I don't know how to act.  I don't know what to say.  It's always been this way, and I'm sure I'm not alone in these functional deficits, but because of the way I end up feeling and acting I always am alone.

For two weeks at Sewanee, I hid from people.  I would go to the class I signed up for (taught by the sweet and very intelligent Alice McDermott who gave one hell of a lecture that I still cherish), but ran away from other participants after the last word in class, always back to the basement of the library, typing in my novel, working on a story.  Even sometimes in class I would feel the urge to talk, but mainly I would hear what I was about to say in the recording studio inside my soul and it would sound either horribly lackluster or mordantly stupid.  Throughout my tenure there at Sewanee I also attended a lot of the lectures given by incredible writers, and would be inspired, but then I would sink back into seclusion.  The inspiration was calming, but still felt a little sad. 

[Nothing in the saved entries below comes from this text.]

(* ===== verification/Init.v ===== *)
(** * Initializing the machine

    [init_inner], [init_script] and [init_predicate]
    (src/fuel-vm/src/interpreter/initialization.rs), [RuntimeBalances::to_vm] (balances.rs),
    [RuntimePredicate::from_tx] (predicate.rs) and [TxParameters::tx_offset] of fuel-tx: the
    machine is cleared, and the id of the transaction, the base asset, the balances, the size
    and the bytes of the transaction are put at the bottom of its stack.

    The state of a run is a [Machine]: the [Interpreter] with the parts of it that concern the
    transaction. [init_script_ready] and [init_predicate_ready] show that initialization
    establishes the invariants under which the runs are proved safe (Run), and the memory
    layout under which the fields of the transaction are found (Gtf). *)

From Stdlib Require Import Strings.Byte.
From S2P Require Import Prelude Asm Merkle Receipts Memory State Gas Alu MemOps Storage Flow Calls Blockchain.
From S2P Require Import MemStorage SlotStorage Crypto Opcodes Steps Run.
From S2P Require Import Canonical TxTypes TxCodec TxInput TxId TxSign TxFee TxOffsets TxFieldBytes Gtf TxBalances.

Record Machine (S Body : Type) : Type := mkMachine {
  m_vm : Interpreter S;
  m_tx : Chargeable Body;
  m_contract_outputs : gmap Z Z;
  m_initial_balances : InitialBalances
}.
Arguments mkMachine {S Body} _ _ _ _.
Arguments m_vm {S Body} _.
Arguments m_tx {S Body} _.
Arguments m_contract_outputs {S Body} _.
Arguments m_initial_balances {S Body} _.

(** [TxParameters::tx_offset] *)
Definition tx_params_tx_offset (max_inputs : Z) : outcome PanicReason Z :=
  let? balances_size := expect (checked_mul max_inputs BALANCE_ENTRY_SIZE) in
  Ok (saturating_add balances_size (32 + WORD_SIZE + 32)).

(** [RuntimePredicate::from_tx] *)
Definition predicate_from_tx `{Alloc} {Body} `{!BodyOffset Body} (tx : Chargeable Body) (tx_offset idx : Z)
  : option RuntimePredicate :=
  match inputs_predicate_offset_at tx idx with
  | Some (ofs, len) => Some (mkRuntimePredicate (range_new (saturating_add ofs tx_offset) len) idx)
  | None => None
  end.

Definition contract_inputs (inputs : list Input) : gset ContractId :=
  list_to_set (omap (fun i => if i is Input_Contract c then Some (inc_contract_id c) else None) inputs).
(** [collect] into a map keeps the last of two outputs with the same input. *)
Fixpoint contract_outputs (output_idx : Z) (outputs : list Output) (m : gmap Z Z) : outcome RuntimeError (gmap Z Z) :=
  match outputs with
  | [] => Ok m
  | Output_Contract c :: rest =>
      if output_idx <? U16 then contract_outputs (output_idx + 1) rest (<[outc_input_index c := output_idx]> m)
      else Crash
  | _ :: rest => contract_outputs (output_idx + 1) rest m
  end.

Section Init.
Context `{Alloc} `{Sha256} {S : Type}.

(** [expect] on a memory update. *)
Definition write_expect (addr : Z) (data : list byte) : M S unit :=
  fun vm =>
    match write_bytes_noownerchecks (memory vm) addr data with
    | Ok m => (Ok tt, set_memory vm m)
    | _ => (Crash, vm)
    end.
Definition grow_stack_expect (new_ssp : Z) : M S unit :=
  fun vm =>
    match grow_stack (memory vm) new_ssp with
    | Ok m => (Ok tt, set_memory vm m)
    | _ => (Crash, vm)
    end.

(** [push_stack!] *)
Definition push_stack (data : list byte) : M S unit :=
  old_ssp <- get_reg RegId.SSP ;;
  new_ssp <- lift (expect (checked_add old_ssp (zlen data))) ;;
  update_memory (fun m => grow_stack m new_ssp) ;;;
  put_reg RegId.SSP new_ssp ;;;
  write_expect old_ssp data.

(** [to_vm]: the writes are disjoint, so the order of the hash map does not matter. *)
Fixpoint write_balances (l : list (AssetId * Balance)) : M S unit :=
  match l with
  | [] => mret tt
  | (asset, balance) :: rest =>
      write_expect (bal_offset balance) asset ;;;
      write_expect (saturating_add (bal_offset balance) 32) (to_be_bytes 8 (bal_value balance)) ;;;
      write_balances rest
  end.
Definition to_vm (balances : RuntimeBalances) : M S unit :=
  max <- gets (fun vm => max_inputs (interpreter_params vm)) ;;
  ssp <- get_reg RegId.SSP ;;
  new_ssp <- lift (expect (checked_add ssp (saturating_mul max BALANCE_ENTRY_SIZE))) ;;
  grow_stack_expect new_ssp ;;;
  put_reg RegId.SSP new_ssp ;;;
  write_balances (map_to_list balances) ;;;
  modify (fun vm => set_balances vm balances).

(** The cleared machine. *)
Definition clear_registers : list Z := reg_put (reg_put (replicate 64 0) RegId.ONE 1) RegId.HP VM_MAX_RAM.
Definition clear_vm (input_contracts : gset ContractId) (vm : Interpreter S) : Interpreter S :=
  mkVM clear_registers (reset (memory vm)) [] (receipts_clear (receipts vm)) input_contracts (storage vm)
    (context vm) (balances vm) (interpreter_params vm) (panic_context vm).

Context {Body : Type} `{!PrepareSign Body} `{!BodyOffset Body} `{!ExecutableBody Body}.

(** The id and the bytes of a transaction; encoding it panics if it fails. *)
Definition expect_bytes {A} (x : outcome CanonicalError A) : outcome RuntimeError A :=
  match x with Ok a => Ok a | _ => Crash end.

Definition init_inner (c : Codec Body) (tx : Chargeable Body) (initial_balances : InitialBalances)
    (runtime_balances : RuntimeBalances) (gas_limit : Z) (vm : Interpreter S)
  : outcome RuntimeError (Machine S Body) :=
  let tx := chargeable_prepare_sign tx in
  let? index := contract_outputs 0 (tx_outputs tx) ∅ in
  let run : M S unit :=
    chain <- gets (fun vm => chain_id (interpreter_params vm)) ;;
    id <- lift (expect_bytes (chargeable_id c chain tx)) ;;
    push_stack id ;;;
    base <- gets (fun vm => base_asset_id (interpreter_params vm)) ;;
    push_stack base ;;;
    to_vm runtime_balances ;;;
    set_gas gas_limit ;;;
    push_stack (to_be_bytes 8 (size (c_chargeable c) tx)) ;;;
    tx_bytes <- lift (expect_bytes (canonical_to_bytes (c_chargeable c) tx)) ;;
    push_stack tx_bytes ;;;
    ssp <- get_reg RegId.SSP ;;
    put_reg RegId.SP ssp in
  match run (clear_vm (contract_inputs (tx_inputs tx)) vm) with
  | (Ok _, vm) => Ok (mkMachine vm tx index initial_balances)
  | (Err e, _) => Err e
  | (Crash, _) => Crash
  end.

(** Errors of [init_script]: [InterpreterError] from a [RuntimeError] or a [ValidityError]. *)
Inductive InitError : Type := Init_Runtime (e : RuntimeError) | Init_Validity (e : ValidityError).

Definition set_program (machine : Machine S Body) (offset : Z) : Machine S Body :=
  mkMachine (set_reg (set_reg (m_vm machine) RegId.PC offset) RegId.IS offset) (m_tx machine)
    (m_contract_outputs machine) (m_initial_balances machine).

(** [block_height] is what the storage answers; a script has the given balances from checking. *)
Definition init_script (c : Codec Body) (block_height : option Z) (tx : Chargeable Body) (initial_balances : InitialBalances)
    (vm : Interpreter S) : outcome InitError (Machine S Body) :=
  let? block_height := ok_or block_height (Init_Runtime Storage) in
  let vm := set_context vm (Script_ block_height) in
  let gas_limit := match executable_type (tx_body tx) with ExTx_Script s => script_gas_limit s | _ => 0 end in
  let? runtime_balances := omap_err Init_Validity (runtime_balances_try_from initial_balances) in
  let? machine := omap_err Init_Runtime (init_inner c tx initial_balances runtime_balances gas_limit vm) in
  match executable_type (tx_body (m_tx machine)) with
  | ExTx_Script _ =>
      Ok (set_program machine (saturating_add (tx_offset (interpreter_params vm)) script_offset_static))
  | _ => Ok machine
  end.

(** A predicate runs without balances. *)
Definition init_predicate (c : Codec Body) (context : Context_) (tx : Chargeable Body) (gas_limit : Z) (vm : Interpreter S)
  : outcome InitError (Machine S Body) :=
  let vm := set_context vm context in
  let initial_balances := mkInitialBalances ∅ None in
  let? runtime_balances := omap_err Init_Validity (runtime_balances_try_from initial_balances) in
  let? program := expect (context_predicate context) in
  let? machine := omap_err Init_Runtime (init_inner c tx initial_balances runtime_balances gas_limit vm) in
  Ok (set_program machine (r_start (rp_range program))).
End Init.

(** ** The stack during initialization *)

Section Stack.
Context {S : Type}.
Implicit Types (vm : Interpreter S).

(** Everything is on the stack, which ends at [top]. *)
Record stacked vm (top : Z) : Prop := {
  st_ssp : reg vm RegId.SSP = top;
  st_regs : zlen (registers vm) = 64;
  st_wf : mem_wf (memory vm);
  st_hp : mhp (memory vm) = MEM_SIZE;
  st_top : zlen (stack (memory vm)) = top
}.

Lemma stacked_set_memory vm top m :
  stacked vm top -> same_shape (memory vm) m -> stacked (set_memory vm m) top.
Proof.
  intros [] Hs. pose proof (same_shape_wf _ _ Hs st_wf0) as Hwf. destruct Hs as (Hs1 & _ & Hs2).
  split; cbn [memory set_memory]; try done; congruence.
Qed.

Lemma stacked_grow vm top n :
  stacked vm top -> 0 <= n -> top + n <= VM_MAX_RAM ->
  exists m, grow_stack (memory vm) (top + n) = Ok m /\
    stacked (set_memory (set_reg vm RegId.SSP (top + n)) m) (top + n) /\
    forall x, x < top -> mem_get m x = mem_get (memory vm) x.
Proof.
  intros [] Hn Hle. pose proof (zlen_nonneg (stack (memory vm))) as Htop. rewrite st_top0 in Htop.
  pose proof (grow_stack_spec (memory vm) (top + n) st_wf0 ltac:(lia)) as Hg.
  destruct (grow_stack (memory vm) (top + n)) as [m|e|]; [|exfalso; destruct Hg as [_ Hg]; mem_lia|done].
  destruct Hg as (Hwf & _ & Hhp & Hlen & Hget). exists m. split; [done|]. split.
  - split; cbn [memory set_memory set_reg registers]; try done.
    + rewrite reg_set_memory. by apply reg_set_eq.
    + by rewrite zlen_set_reg.
    + congruence.
    + rewrite Hlen, st_top0. lia.
  - intros x Hx. rewrite Hget, st_top0. case_if; [lia|done].
Qed.

Lemma push_stack_eq vm top d :
  stacked vm top -> top + zlen d <= VM_MAX_RAM ->
  exists m, push_stack d vm = (Ok tt, set_memory (set_reg vm RegId.SSP (top + zlen d)) m) /\
    stacked (set_memory (set_reg vm RegId.SSP (top + zlen d)) m) (top + zlen d) /\
    mem_shows m top d /\ forall x, x < top -> mem_get m x = mem_get (memory vm) x.
Proof.
  intros Hst Hle. pose proof (zlen_nonneg d) as Hd.
  destruct (stacked_grow vm top (zlen d) Hst Hd Hle) as (m1 & Hg & Hst1 & Hlow).
  destruct Hst1 as [Hssp Hregs Hwf Hhp Htop]. cbn [memory set_memory] in *.
  assert (Hacc : accessible m1 top (zlen d)).
  { pose proof (zlen_nonneg (stack (memory vm))). rewrite (st_top _ _ Hst) in *. split_and!; [lia|lia|mem_lia|lia]. }
  destruct (write_bytes_noownerchecks_Ok m1 top d Hwf Hacc) as (m & Hw & Hu).
  exists m. split; [|split; [|split]].
  - unfold push_stack, mbind_, get_reg, gets, lift, update_memory, put_reg, modify, write_expect.
    rewrite (st_ssp _ _ Hst). unfold checked_add. rewrite (proj2 (Z.ltb_lt _ _)) by (unfold VM_MAX_RAM in *; lia).
    cbn [expect]. rewrite Hg. rewrite memory_set_reg. cbn [memory set_memory]. by rewrite Hw.
  - destruct Hu as [Hs _]. pose proof (same_shape_wf _ _ Hs Hwf) as Hwf'. destruct Hs as (Hs1 & _ & Hs2).
    split; cbn [memory set_memory]; try done; congruence.
  - by apply mem_upd_shows in Hu.
  - intros x Hx. rewrite <- (Hlow x Hx). destruct Hu as [_ Hu]. rewrite Hu. case_if; [lia|done].
Qed.

(** The window of an entry of the balances. *)
Definition window (e : AssetId * Balance) (x : Z) : Prop := bal_offset e.2 <= x < bal_offset e.2 + 40.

I wrote this in my journal, explaining how the whole ordeal felt while I was there in the midst of it:

That loneliness today.  A heady blast of it, a knowledge that no matter what you do you're still what you are.  Everybody here is nice, and since I want to be invisible to them they are kind enough to let me.  Do I hate them?  No.  I just don't know how I am supposed to act.  I keep thinking back to Kenyon 1997, 15 years ago, drafting my novel from a Nancy prompt.  It's not like that here.  It won't ever be again anywhere.  Something happened as I got older?  But I've always been like this:  overjoyed and too passionate and scared and mean.  How do you move forward?  I guess I needed these weeks here to learn how to proceed and basically all I've come to is this:  you don't belong here.  I'm half-way into my life now, oh hell more than half-way, and no easy answers.  No answers at all.  I just don't know.  That loneliness is a quake of air.  It's where words limit themselves to the point they become insects hitting a window.  It's that burnt-looking dog walking around Wendy's I saw yesterday as I ate in my car because I didn't want to go to the dining hall and bull-shit with all the bull-shitters.  That dog listless but full of hunger, dumbfounded but also always on the lookout for whatever it can find.      

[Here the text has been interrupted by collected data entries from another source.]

Lemma next_duplicate_spec {A} `{EqDecision A} (l : list A) : forall seen,
  match next_duplicate seen l with
  | Some x => x ∈ seen /\ x ∈ l \/ twice x l
  | None => NoDup l /\ forall x, x ∈ l -> x ∉ seen
  end.
Proof.
  induction l as [|x l IH]; intros seen; cbn [next_duplicate].
  { split; [constructor|]. intros y Hy. by apply not_elem_of_nil in Hy. }
  case_decide as Hx; [left; split; [done|left]|]. specialize (IH (x :: seen)). destruct (next_duplicate (x :: seen) l) as [y|].
  - destruct IH as [[Hy Hl]|Ht]; [|right; by apply twice_cons].
    apply elem_of_cons in Hy as [->|Hy]; [right; by apply twice_head|]. left. split; [done|by right].
  - destruct IH as [Hnd Hs]. split.
    + constructor; [|done]. intros Hin. apply (Hs x Hin). left.
    + intros y [->|Hy]%elem_of_cons; [done|]. specialize (Hs y Hy). set_solver.
Qed.

Lemma unique_elem {A} `{EqDecision A} (l : list A) : forall seen x, x ∈ unique seen l <-> x ∈ l /\ x ∉ seen.
Proof.
  induction l as [|y l IH]; intros seen x; cbn [unique]; [set_solver|].
  case_decide; rewrite ?elem_of_cons, IH; [|destruct (decide (x = y)); set_solver]. set_solver.
Qed.

Lemma zget_elem {A} (l : list A) x : x ∈ l <-> exists j, zget l j = Some x.
Proof.
  split.
  - intros [k Hk]%list_elem_of_lookup_1. exists (Z.of_nat k). unfold zget. by rewrite (proj2 (Z.ltb_ge _ _)), Nat2Z.id by lia.
  - intros [j Hj]. unfold zget in Hj. destruct (j <? 0); [done|]. by eapply list_elem_of_lookup_2.
Qed.

(** Change outputs are counted in the list of their assets. *)
Lemma count_change_spec outputs a : count_change outputs a = zlen (filter (fun b => a = b) (change_assets outputs)).
Proof.
  unfold count_change. induction outputs as [|o outputs IH]; [done|]. unfold zlen in *.
  destruct o as [| |to v b| |]; try exact IH. change (change_assets (Output_Change to v b :: outputs)) with (b :: change_assets outputs).
  cbn [omap list_omap]. case_bool_decide as Ha.
  - rewrite filter_cons_True by done. cbn [length]. lia.
  - rewrite filter_cons_False by done. exact IH.
Qed.

Lemma count_twice {A} `{EqDecision A} (l : list A) a : 1 < zlen (filter (fun b => a = b) l) <-> twice a l.
Proof.
  assert (Hin : forall l, 0 < zlen (filter (fun b => a = b) l) <-> a ∈ l).
  { clear l. intros l. split.
    - intros Hl. destruct (filter _ l) as [|b r] eqn:E; [unfold zlen in Hl; cbn in Hl; lia|].
      assert (Hb : b ∈ filter (fun b => a = b) l) by (rewrite E; left). apply list_elem_of_filter in Hb as [-> Hb]. done.
    - intros Hl. assert (Ha : a ∈ filter (fun b => a = b) l) by (by apply list_elem_of_filter).
      destruct (filter _ l); [by apply not_elem_of_nil in Ha|unfold zlen; cbn; lia]. }
  split.
  - induction l as [|b l IH]; [unfold zlen; cbn; lia|]. destruct (decide (a = b)) as [<-|Hne].
    + rewrite filter_cons_True by done. intros Hl. apply twice_head, Hin. unfold zlen in *. cbn in Hl. lia.
    + rewrite filter_cons_False by done. intros Hl. by apply twice_cons, IH.
  - intros (l1 & l2 & l3 & ->). rewrite filter_app, filter_cons_True, filter_app, filter_cons_True by done.
    unfold zlen. rewrite length_app. cbn. rewrite length_app. cbn. lia.
Qed.

(** Exactly one element of a list is selected. *)
Lemma omap_one {A B} (f : A -> option B) l :
  zlen (omap f l) = 1 <->
  exists j x, zget l j = Some x /\ is_Some (f x) /\ forall j' x', zget l j' = Some x' -> is_Some (f x') -> j' = j.
Proof.
  assert (H0 : forall l, zlen (omap f l) = 0 <-> forall x, x ∈ l -> f x = None).
  { clear l. induction l as [|x l IH]; [split; [intros _ y Hy; by apply not_elem_of_nil in Hy|done]|].
    cbn. destruct (f x) eqn:E.
    - split; [unfold zlen; cbn; lia|]. intros Hx. specialize (Hx x ltac:(left)). congruence.
    - rewrite IH. split; [|set_solver]. intros Hl y [->|Hy]%elem_of_cons; auto. }
  assert (Hz : forall (l : list A) (k : nat), zget l (Z.of_nat k) = l !! k)
    by (intros l' k; unfold zget; by rewrite (proj2 (Z.ltb_ge _ _)), Nat2Z.id by lia).
  transitivity (exists (k : nat) x, l !! k = Some x /\ is_Some (f x) /\ forall k' x', l !! k' = Some x' -> is_Some (f x') -> k' = k).
  - induction l as [|x l IH]; [split; [done|intros (k & x & Hk & _); done]|]. cbn. destruct (f x) as [b|] eqn:E.
    + transitivity (zlen (omap f l) = 0); [unfold zlen; cbn; lia|]. rewrite H0. split.
      * intros Hl. exists 0%nat, x. split_and!; [done|by eexists|]. intros [|k'] x' Hk' [? Hf]; [done|].
        change (l !! k' = Some x') in Hk'. apply list_elem_of_lookup_2 in Hk'. rewrite (Hl x' Hk') in Hf. done.
      * intros (k & y & Hk & Hy & Hu). assert (k = 0%nat) as -> by (symmetry; apply (Hu 0%nat x); [done|by eexists]).
        intros z [k' Hk']%list_elem_of_lookup_1. destruct (f z) eqn:Ez; [|done].
        assert (S k' = 0%nat) by (apply (Hu (S k') z); [done|by eexists]). lia.
    + rewrite IH. split.
      * intros (k & y & Hk & Hy & Hu). exists (S k), y. split_and!; [done|done|]. intros [|k'] x' Hk' Hf; [|f_equal; by eapply Hu].
        cbn in Hk'. injection Hk' as <-. rewrite E in Hf. by destruct Hf.
      * intros ([|k] & y & Hk & Hy & Hu); [cbn in Hk; injection Hk as <-; rewrite E in Hy; by destruct Hy|].
        exists k, y. split_and!; [done|done|]. intros k' x' Hk' Hf. specialize (Hu (S k') x' Hk' Hf). lia.
  - split.
    + intros (k & x & Hk & Hx & Hu). exists (Z.of_nat k), x. split_and!; [by rewrite Hz|done|]. intros j' x' Hj Hf.
      pose proof (zget_Some_len _ _ _ Hj). replace j' with (Z.of_nat (Z.to_nat j')) in Hj by lia. rewrite Hz in Hj. specialize (Hu _ _ Hj Hf). lia.
    + intros (j & x & Hj & Hx & Hu). pose proof (zget_Some_len _ _ _ Hj). exists (Z.to_nat j), x.
      replace j with (Z.of_nat (Z.to_nat j)) in Hj by lia. rewrite Hz in Hj. split_and!; [done|done|]. intros k' x' Hk' Hf.
      rewrite <- Hz in Hk'. specialize (Hu _ _ Hk' Hf). lia.
Qed.

(** ** The rules, declaratively *)

(** The output at [j] is the only one for the contract of the input at [index]. *)
Definition only_output_for (outputs : list Output) (index : Z) : Prop :=
  exists j c, zget outputs j = Some (Output_Contract c) /\ outc_input_index c = index /\
    forall j' c', zget outputs j' = Some (Output_Contract c') -> outc_input_index c' = index -> j' = j.

Lemma count_contract_outputs_one outputs index : count_contract_outputs outputs index = 1 <-> only_output_for outputs index.
Proof.
  unfold count_contract_outputs. rewrite omap_one. split.
  - intros (j & o & Hj & Ho & Hu). destruct o as [|c| | |]; try by destruct Ho.
    destruct (Z.eqb_spec (outc_input_index c) index) as [E|]; [|by destruct Ho]. exists j, c. split_and!; [done|done|].
    intros j' c' Hj' Hc'. apply (Hu j' (Output_Contract c') Hj'). rewrite (proj2 (Z.eqb_eq _ _)) by done. by eexists.
  - intros (j & c & Hj & Hc & Hu). exists j, (Output_Contract c). split_and!; [done|rewrite (proj2 (Z.eqb_eq _ _)) by done; by eexists|].
    intros j' o Hj' Ho. destruct o as [|c'| | |]; try by destruct Ho.
    destruct (Z.eqb_spec (outc_input_index c') index); [by apply (Hu j' c')|by destruct Ho].
Qed.

Record input_rules {Body} (t : Chargeable Body) (params : PredicateParameters) (index : Z) (i : Input) : Prop := {
  ir_predicate p : Inp.input_predicate i = Some p -> 1 <= zlen p <= pp_max_predicate_length params;
  ir_predicate_data d : Inp.input_predicate_data i = Some d -> zlen d <= pp_max_predicate_data_length params;
  ir_witness w : Inp.witness_index i = Some w -> w < zlen (tx_witnesses t);
  ir_contract c : i = Input_Contract c -> only_output_for (tx_outputs t) index;
  ir_data d : Inp.input_data i = Some d -> 1 <= zlen d <= pp_max_message_data_length params
}.

Section Rules.
Context `{Alloc} {Body : Type} `{!ChargeableBody Body}.
Implicit Types (t : Chargeable Body).

Definition coin_ids t : list UtxoId := omap (fun i => if Inp.is_coin i then Inp.utxo_id i else None) (tx_inputs t).

Record common_rules t (height : Z) (params : ConsensusParameters) : Prop := {
  cr_size : size (c_chargeable body_codec) t <= tp_max_size (cp_tx_params params);
  cr_policies : policies_is_valid (tx_policies t) = true;
  cr_witness_limit v : policies_get (tx_policies t) WitnessLimit = Some v -> witnesses_size t <= v;
  cr_gas : exists g, max_gas t (cp_gas_costs params) (cp_fee_params params) = Ok g /\ g <= tp_max_gas_per_tx (cp_tx_params params);
  cr_max_fee : is_Some (policies_get (tx_policies t) MaxFee);
  cr_height : maturity t <= height <= expiration t;
  cr_inputs_max : zlen (tx_inputs t) <= tp_max_inputs (cp_tx_params params);
  cr_outputs_max : zlen (tx_outputs t) <= tp_max_outputs (cp_tx_params params);
  cr_witnesses_max : zlen (tx_witnesses t) <= tp_max_witnesses (cp_tx_params params);
  cr_spendable : Exists (fun i => is_spendable i = true) (tx_inputs t);
  cr_change : NoDup (change_assets (tx_outputs t));
  cr_change_known a : a ∈ change_assets (tx_outputs t) -> a ∈ input_asset_ids t (cp_base_asset_id params);
  cr_coin_known to v a : Output_Coin to v a ∈ tx_outputs t -> a ∈ input_asset_ids t (cp_base_asset_id params);
  cr_coins : NoDup (coin_ids t);
  cr_contracts : NoDup (omap Inp.contract_id (tx_inputs t));
  cr_nonces : NoDup (omap Inp.nonce (tx_inputs t));
  cr_inputs index i : zget (tx_inputs t) index = Some i -> input_rules t (cp_predicate_params params) index i;
  cr_contract_outputs c : Output_Contract c ∈ tx_outputs t -> exists k, zget (tx_inputs t) (outc_input_index c) = Some (Input_Contract k)
}.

I finished the novel at Sewanee.  Sent the novel to the agent.  The agent did not like it, and basically said it was time to end our professional relationship.  I emailed back:  "Totally understand.  Thanks for everything you've done."

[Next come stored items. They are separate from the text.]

(* ===== verification/Predicates.v ===== *)
(** * Checking and estimating predicates

    The module [predicates] of src/fuel-vm/src/interpreter/executors/main.rs: the predicates of
    a transaction are run one after the other on one memory ([run_predicates]) or as tasks of an
    executor ([run_predicate_async]), to verify the declared gas or to estimate it, and the
    results are put together ([finalize_check_predicate]). The storage of a predicate
    ([PredicateStorage], src/fuel-vm/src/storage/predicate.rs) offers blobs and refuses
    everything else.

    The executor and the pool of memories are supplied by the embedder: parameters here. *)

From Stdlib Require Import Strings.Byte.
From S2P Require Import Prelude Asm Merkle Receipts Memory State Gas Alu MemOps WideInt Storage MemStorage SlotStorage Flow Calls.
From S2P Require Import Blockchain BlockchainSafe Crypto Opcodes Steps Run Bisim.
From S2P Require Import Canonical TxTypes TxCodec TxInput TxId TxSign TxFee TxOffsets TxFieldBytes Gtf TxBalances Init Reuse.
From S2P Require Import Prepared TxValidity.

(** ** The storage of predicates *)

(** [PredicateStorageRequirements]: [StorageRead<BlobData>], [None] on an error of the backend. *)
Class PredicateStorageRequirements (D : Type) : Type := {
  pred_blob_size : D -> BlobId -> option (option Z);
  pred_blob_read : D -> BlobId -> Z -> Z -> option (option (list byte))
}.

Record PredicateStorage (D : Type) : Type := mkPredicateStorage { ps_storage : D }.
Arguments mkPredicateStorage {D} _.
Arguments ps_storage {D} _.

(** Everything but blobs is an [UnsupportedStorageOperation]. *)
#[export] Instance predicate_storage {D} `{PredicateStorageRequirements D} : InterpreterStorage (PredicateStorage D) := {|
  storage_contract _ _ := None;
  storage_contract_size _ _ := None;
  storage_contract_read _ _ _ _ := None;
  storage_blob_size s b := pred_blob_size (ps_storage s) b;
  storage_blob_read s b off len := pred_blob_read (ps_storage s) b off len;
  contract_asset_id_balance _ _ _ := None;
  contract_asset_id_balance_replace _ _ _ _ := None;
  contract_state _ _ _ := None;
  contract_state_replace _ _ _ _ := None;
  contract_state_range _ _ _ _ := None;
  contract_state_insert_range _ _ _ _ := None;
  contract_state_remove_range _ _ _ _ := None;
  timestamp_at _ _ := None;
  block_hash_at _ _ := None;
  storage_coinbase _ := None
|}.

So now I'm here.  January 1, 2013.  The epiphany at the Indian-food buffet at Sewanee I think was this:  you just do what you can.  You're free; you may be a mangy, half-dead mutt in pursuit of god knows what, but still you are free.  And it's not terrible or wonderful to be free; it's just what it is.  You write if you want to write, and you keep trying to get it published.  Or you don't.  Nobody gives a crap either way.  And whether or not you can network with the Jason Schwartzmans of this world or not truly is unimportant.   

Just keep trying.  That's what the mutt does.  Keeps sniffing out whatever it is he can find and is probably happy with it when he finds it.  Possibly even overjoyed.